:: Work to be completed ::
Which lines in the records below contain the word "posixpath"? Copy each of them.

···

(** * Takeout: flattening a project tree into [.takeout]

    A shallow embedding of [takeout.py] (functions [get_ignored_patterns],
    [create_takeout] and [_delete_folder_after_delay], and the command
    line of the script) and the properties of its specification.

    Conventions of the embedding:
    - a Python [str] is the [string] of its bytes in UTF-8; every operation
      used by the program ([startswith], [endswith], [strip], [count],
      [replace], comparison) is written on that representation. The name
      of a file is the [string] of its bytes: where these are not UTF-8
      text ([Utf8.valid]), Python reads the name with surrogate escapes and
      the strict encoder of the guide refuses it;
    - [os.path] is [posixpath] ([os.sep] is [/]), and [os.rename] replaces
      an existing destination, as it does on POSIX systems;
    - the project is a finite tree of directories holding regular files;
      a directory is listed in the order of the lists of the tree; the
      tree may hold directories named [.git] or [.takeout] like any other,
      while the entries of [root_dir/.takeout] that exist when the run
      starts are given apart;
    - the output folder is a finite map from entry names to contents, and
      [os.listdir] gives its names in an order that the run does not
      choose;
    - what the program prints or shows, and the thread it starts, are
      collected as a list of events; the timer is a rational number, and
      how [time.sleep] ends is given by the relation [sleeps];
    - [create_takeout] is the run in which no call on a file raises;
      [create_takeout_io] adds the exceptions that the names and the files
      of the project cause: a line of the guide that cannot be encoded, a
      file to copy that cannot be read. The other failures of the file
      system (a full disk, a name that is too long, a folder that cannot
      be created or removed) are left out. *)

From Stdlib Require Import Ascii.
From Stdlib Require Import Qcanon.
From stdpp Require Import gmap strings list sorting pretty.

Close Scope Qc_scope.

#[local] Set Warnings "-clear-no-such-hyp".

(** ** Python string operations *)

Module Py.

Definition nl : string := String (ascii_of_nat 10) "".

(** [s.startswith(p)] *)
Fixpoint startswith (s p : string) : bool :=
  match p with
  | "" => true
  | String c p' =>
      match s with
      | "" => false
      | String d s' => bool_decide (c = d) && startswith s' p'
      end
  end.

(** [s.endswith(p)] *)
Fixpoint endswith (s p : string) : bool :=
  bool_decide (s = p) ||
  match s with
  | "" => false
  | String _ s' => endswith s' p
  end.

(** [s[1:]] *)
Definition tail (s : string) : string :=
  match s with
  | "" => ""
  | String _ s' => s'
  end.

(** [s[:n]] and [s[n:]] for a non-negative [n] *)
Fixpoint take (n : nat) (s : string) : string :=
  match n, s with
  | S n', String c s' => String c (take n' s')
  | _, _ => ""
  end.

Fixpoint drop (n : nat) (s : string) : string :=
  match n, s with
  | S n', String _ s' => drop n' s'
  | _, _ => s
  end.

(** [s.count(c)] for a one-character [c] *)
Fixpoint count (c : ascii) (s : string) : nat :=
  match s with
  | "" => 0
  | String d s' => (if bool_decide (d = c) then 1 else 0) + count c s'
  end.

(** [s.replace(c, r)] for one-character [c] and [r] *)
Fixpoint replace (c r : ascii) (s : string) : string :=
  match s with
  | "" => ""
  | String d s' => String (if bool_decide (d = c) then r else d) (replace c r s')
  end.

(** [c * n] for a string [c] *)
Fixpoint repeat (c : string) (n : nat) : string :=
  match n with
  | 0 => ""
  | S n' => c +:+ repeat c n'
  end.

(** [s.rstrip(c)] for a one-character [c] *)
Fixpoint rstrip_char (c : ascii) (s : string) : string :=
  match s with
  | "" => ""
  | String d s' =>
      match rstrip_char c s' with
      | "" => if bool_decide (d = c) then "" else String d ""
      | r => String d r
      end
  end.

(** [s.split(c)] for a one-character [c] *)
Fixpoint split (c : ascii) (s : string) : list string :=
  match s with
  | "" => [""]
  | String d s' =>
      if bool_decide (d = c) then "" :: split c s'
      else match split c s' with
           | h :: t => String d h :: t
           | [] => [String d ""]
           end
  end.

(** [s.rfind(c) + 1] for a one-character [c]: [0] when [c] is absent *)
Fixpoint rfind1 (c : ascii) (s : string) : nat :=
  match s with
  | "" => 0
  | String d s' =>
      match rfind1 c s' with
      | 0 => if bool_decide (d = c) then 1 else 0
      | S i => S (S i)
      end
  end.

(** Whitespace, as [str.isspace] has it, on UTF-8 text: the characters
    U+0009 to U+000D, U+001C to U+0020, U+0085, U+00A0, U+1680,
    U+2000 to U+200A, U+2028, U+2029, U+202F, U+205F and U+3000. *)
Definition space1 (a : ascii) : bool :=
  let n := nat_of_ascii a in
  (9 <=? n) && (n <=? 13) || (28 <=? n) && (n <=? 32).

Definition space2 (a b : ascii) : bool :=
  let '(m, n) := (nat_of_ascii a, nat_of_ascii b) in
  (m =? 194) && ((n =? 133) || (n =? 160)).

Definition space3 (a b c : ascii) : bool :=
  let '(m, n, k) := (nat_of_ascii a, nat_of_ascii b, nat_of_ascii c) in
  (m =? 225) && (n =? 154) && (k =? 128)
  || (m =? 226) && (n =? 128)
     && ((128 <=? k) && (k <=? 138) || (k =? 168) || (k =? 169) || (k =? 175))
  || (m =? 226) && (n =? 129) && (k =? 159)
  || (m =? 227) && (n =? 128) && (k =? 128).

(** Removal of the leading whitespace characters; with [back] the string
    is read backwards, so that the bytes of a character arrive last
    byte first. *)
Fixpoint strip_front (back : bool) (s : string) : string :=
  match s with
  | String a s1 =>
      if space1 a then strip_front back s1
      else match s1 with
           | String b s2 =>
               if (if back then space2 b a else space2 a b)
               then strip_front back s2
               else match s2 with
                    | String c s3 =>
                        if (if back then space3 c b a else space3 a b c)
                        then strip_front back s3
                        else s
                    | "" => s
                    end
           | "" => s
           end
  | "" => ""
  end.

Definition lstrip (s : string) : string := strip_front false s.
Definition rstrip (s : string) : string :=
  String.rev (strip_front true (String.rev s)).

(** [s.strip()] *)
Definition strip (s : string) : string := rstrip (lstrip s).

(** [str(b)] for a [bool] *)
Definition str_bool (b : bool) : string := if b then "True" else "False".

End Py.

(** ** [posixpath] *)

Module Path.

Definition sep : ascii := "/"%char.

(** [os.path.join(a, b)] *)
Definition join (a b : string) : string :=
  if Py.startswith b "/" then b
  else if bool_decide (a = "") || Py.endswith a "/" then a +:+ b
  else a +:+ "/" +:+ b.

(** [os.path.basename(p)]: [p[p.rfind(sep) + 1:]] *)
Definition basename (p : string) : string := Py.drop (Py.rfind1 sep p) p.

(** [os.path.dirname(p)] *)
Definition dirname (p : string) : string :=
  let head := Py.take (Py.rfind1 sep p) p in
  if negb (bool_decide (head = ""))
     && negb (bool_decide (head = Py.repeat "/" (String.length head)))
  then Py.rstrip_char sep head
  else head.

(** One turn of the loop of [normpath] on an absolute path: empty and
    [.] components are skipped, [..] drops the last component kept (and
    is itself dropped at the root). *)
Definition norm_step (comps : list string) (comp : string) : list string :=
  if bool_decide (comp = "") || bool_decide (comp = ".") then comps
  else if bool_decide (comp = "..") then removelast comps
  else comps ++ [comp].

(** The components of [os.path.abspath(p)], that is
    [abspath(p).lstrip(sep).split(sep)] with no component for the root;
    [cwd] is [os.getcwd()], an absolute path. *)
Definition abs_parts (cwd p : string) : list string :=
  foldl norm_step [] (Py.split sep (if Py.startswith p "/" then p else join cwd p)).

(** [os.path.commonprefix([l1, l2])] on lists of components *)
Fixpoint commonprefix (l1 l2 : list string) : list string :=
  match l1, l2 with
  | x :: l1', y :: l2' => if bool_decide (x = y) then x :: commonprefix l1' l2' else []
  | _, _ => []
  end.

(** [os.path.relpath(path, start)] for a non-empty [path] *)
Definition relpath (cwd path start : string) : string :=
  let start_list := abs_parts cwd start in
  let path_list := abs_parts cwd path in
  let i := length (commonprefix start_list path_list) in
  let rel_list := replicate (length start_list - i) ".." ++ List.skipn i path_list in
  match rel_list with
  | [] => "."
  | c :: cs => foldl join c cs
  end.

End Path.


(** ** Text that can be encoded *)

Module Utf8.

(** A continuation byte, [0x80] to [0xBF]. *)
Definition cont (a : ascii) : bool :=
  let n := nat_of_ascii a in (128 <=? n) && (n <=? 191).

(** The second byte after a lead byte of a sequence of three: no overlong
    form after [0xE0], no surrogate after [0xED]. *)
Definition second3 (a b : ascii) : bool :=
  let '(n, m) := (nat_of_ascii a, nat_of_ascii b) in
  if n =? 224 then (160 <=? m) && (m <=? 191)
  else if n =? 237 then (128 <=? m) && (m <=? 159)
  else cont b.

(** The second byte after a lead byte of a sequence of four: no overlong
    form after [0xF0], nothing above U+10FFFF after [0xF4]. *)
Definition second4 (a b : ascii) : bool :=
  let '(n, m) := (nat_of_ascii a, nat_of_ascii b) in
  if n =? 240 then (144 <=? m) && (m <=? 191)
  else if n =? 244 then (128 <=? m) && (m <=? 143)
  else cont b.

(** Whether the bytes [s] are the UTF-8 form of a text, that is, whether
    the [str] they stand for can be encoded by the strict [utf-8] codec:
    a name whose bytes are not is read by [os.walk] with surrogate
    escapes, which the codec refuses. *)
Fixpoint valid (s : string) : bool :=
  match s with
  | "" => true
  | String a s1 =>
      let n := nat_of_ascii a in
      if n <=? 127 then valid s1
      else
        match s1 with
        | "" => false
        | String b s2 =>
            if (194 <=? n) && (n <=? 223) then cont b && valid s2
            else
              match s2 with
              | "" => false
              | String c s3 =>
                  if (224 <=? n) && (n <=? 239) then second3 a b && cont c && valid s3
                  else
                    match s3 with
                    | "" => false
                    | String d s4 =>
                        (240 <=? n) && (n <=? 244) && second4 a b && cont c && cont d
                        && valid s4
                    end
              end
        end
  end.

···

:: Response to this task ::
    - [os.path] is [posixpath] ([os.sep] is [/]), and [os.rename] replaces
(** ** [posixpath] *)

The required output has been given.